Tuesday, April 26, 2016

Censorship and astroturfing will not win the Democratic nomination

In recent days, I've come across some interesting reports about Clinton, her supporters and her campaign. I'd like to put some of them together here for your review. What I share here could be used as a measure of the weakness of Clinton as a candidate for president. There are plenty of websites and Facebook pages dedicated to explaining why you might not want to vote for Hilary Clinton. But they probably don't cover the examples I found in the last few days.

Last night, I began to notice reports that an organized, concerted effort was made to take down the largest Sanders groups on Facebook. This has been observed and documented. Why supporters of Hilary Clinton wanted to do this the night before 5 states are set to in their respective primary races is beyond me. Here is one meme currently in circulation to get the word out:


Such an effort belies the confidence that Clinton supporters have about their candidate. If they truly believed that Clinton will prevail on the merits, they have no need to interfere with Sanders supporters and their social media activities. Such action would expose them to criticism by the opposition. If this were reported in the mainstream media, it would surely compromise their standing in their respective social media circles and perhaps tarnish the image of Hilary among her supporters and people who have not made up their minds.

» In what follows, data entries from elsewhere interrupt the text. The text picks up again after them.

(** *** The public operations, as a caller may sequence them *)

Inductive Operation : Type :=
  | ServiceSendEmail (data : EmailData.t)
  | ServiceSendWelcomeEmail
      (email firstName lastName username role : string)
      (department : option string) (dashboardUrl : string)
  | ServiceSendPasswordResetEmail
      (email firstName lastName username resetUrl expiryTime : string)
  | ServiceSendNotificationEmail (email name : string)
      (notification : Notification.t)
  | ServiceSendCustomEmail (to : Recipients) (subject htmlContent : string)
      (attachments : option (list Attachment.t))
  | ServiceVerifyConnection
  | ServiceGetAvailableTemplates
  | ServiceGetTemplateContent (templateName : string)
  | ControllerSendEmail (request : EmailSendRequest.t)
  | ControllerSendBulkEmails (fuel : nat) (request : EmailBulkRequest.t)
  | ControllerVerifyConnection.

(** The state an operation leaves behind. *)
Definition perform (op : Operation) (w : World) : World :=
  match op with
  | ServiceSendEmail data => snd (EmailService_sendEmail data w)
  | ServiceSendWelcomeEmail email firstName lastName username role
                            department dashboardUrl =>
      snd (EmailService_sendWelcomeEmail email firstName lastName username
                                         role department dashboardUrl w)
  | ServiceSendPasswordResetEmail email firstName lastName username
                                  resetUrl expiryTime =>
      snd (EmailService_sendPasswordResetEmail email firstName lastName
                                               username resetUrl expiryTime w)
  | ServiceSendNotificationEmail email name notification =>
      snd (EmailService_sendNotificationEmail email name notification w)
  | ServiceSendCustomEmail to subject htmlContent attachments =>
      snd (EmailService_sendCustomEmail to subject htmlContent attachments w)
  | ServiceVerifyConnection => snd (EmailService_verifyConnection w)
  | ServiceGetAvailableTemplates => snd (EmailService_getAvailableTemplates w)
  | ServiceGetTemplateContent templateName =>
      snd (EmailService_getTemplateContent templateName w)
  | ControllerSendEmail request => snd (EmailController_sendEmail request w)
  | ControllerSendBulkEmails fuel request =>
      snd (EmailController_sendBulkEmails fuel request w)
  | ControllerVerifyConnection => snd (EmailController_verifyConnection w)
  end.

(** The state after construction and a sequence of operations. *)
Definition after (ops : list Operation) : World :=
  fold_left (fun w op => perform op w) ops new_EmailService.

End Program.

(** ** The batches as the specification words them *)

Section Groups.
Variable env : Env.

(** Per-group execution: issue every send of the group, wait for all of them,
    then record the outcomes in the order of the group. *)
Definition send_batch (group : list EmailSendRequest.t) (acc : Tally)
    : M Tally :=
  let* promises := Array_map (EmailController_sendEmail env) group in
  let* outcomes := await_all env promises in
  ret (fold_left count outcomes acc).


(** Group [k] is [sends[k*batchSize : (k+1)*batchSize]]. *)
Definition group (batchSize : Z) (sends : list EmailSendRequest.t) (k : nat)
    : list EmailSendRequest.t :=
  slice sends (Z.of_nat k * batchSize) ((Z.of_nat k + 1) * batchSize).




End Groups.

(** ** Observations on a run *)

(** The state [w] after the further events [evs]. *)
Definition extend (w : World) (evs : list Event) : World :=
  {| service := service w; trace := trace w ++ evs |}.

Definition is_timeout (ev : Event) : bool :=
  match ev with
  | SetTimeout _ => true
  | _ => false
  end.

Definition is_send (ev : Event) : bool :=
  match ev with
  | SendMail _ => true
  | _ => false
  end.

The Hilary campaign has spent $1 million to correct the record. There is, actually, a SuperPAC called "Correct the Record" and it is actively coordinating with the Clinton campaign to "address" people who have attacked Hilary Clinton on Twitter, Reddit, Facebook and elsewhere. These are paid professionals, writing responses to such attacks, and they call it "pushback". The Daily Beast has the story and here is the nugget:
"Due to FEC loopholes, the Sunlight Foundation’s Libby Watson found this year that Correct the Record can openly coordinate with Clinton’s campaign, despite rules that typically disallow political campaigns from working directly with PACs."
The Clinton campaign is using a legal loophole to allow coordination with a SuperPAC for the purpose of getting their message out. But the best part is this: people working for Correct the Record are paid to do what they do and to make it look like they are just ordinary, unpaid supporters. This is called "Astroturfing". According to Wikipedia:
"Astroturfing is the practice of masking the sponsors of a message or organization (e.g., political, advertising, religious or public relations) to make it appear as though it originates from and is supported by a grassroots participant(s). It is a practice intended to give the statements or organizations credibility by withholding information about the source's financial connection. The term astroturfing is derived from AstroTurf, a brand of synthetic carpeting designed to resemble natural grass, as a play on the word "grassroots." The implication behind the use of the term is that there are no "true" or "natural" grassroots, but rather "fake" or "artificial" support, although some astroturfing operatives defend the practice (see Justification below)."
These are just a few of the signs that Hilary Clinton's campaign doesn't believe it can muster the support needed to win the nomination without paying people to speak for them in social media. Some of her supporters honestly believe that they have to silence the opposition to win. Clinton supporters and her campaign would have us believe that Hilary Clinton is the presumed nominee, but without our knowledge of their behavior.

Yet her supporters and even members of her campaign are not so sure she can win. If her supporters were so sure, there would be no need for attempts at censorship. Fortunately, all the Sanders groups on Facebook that went missing last night, on the eve an election in 5 states, have been restored to their original status. If her campaign were sure that Clinton would prevail in the remaining primary contests on the merits, they would have no need to pay anyone to act covertly to shape public opinion in social media circles.

Censorship and misinformation campaigns are not signs of confidence. They are signs of desperation.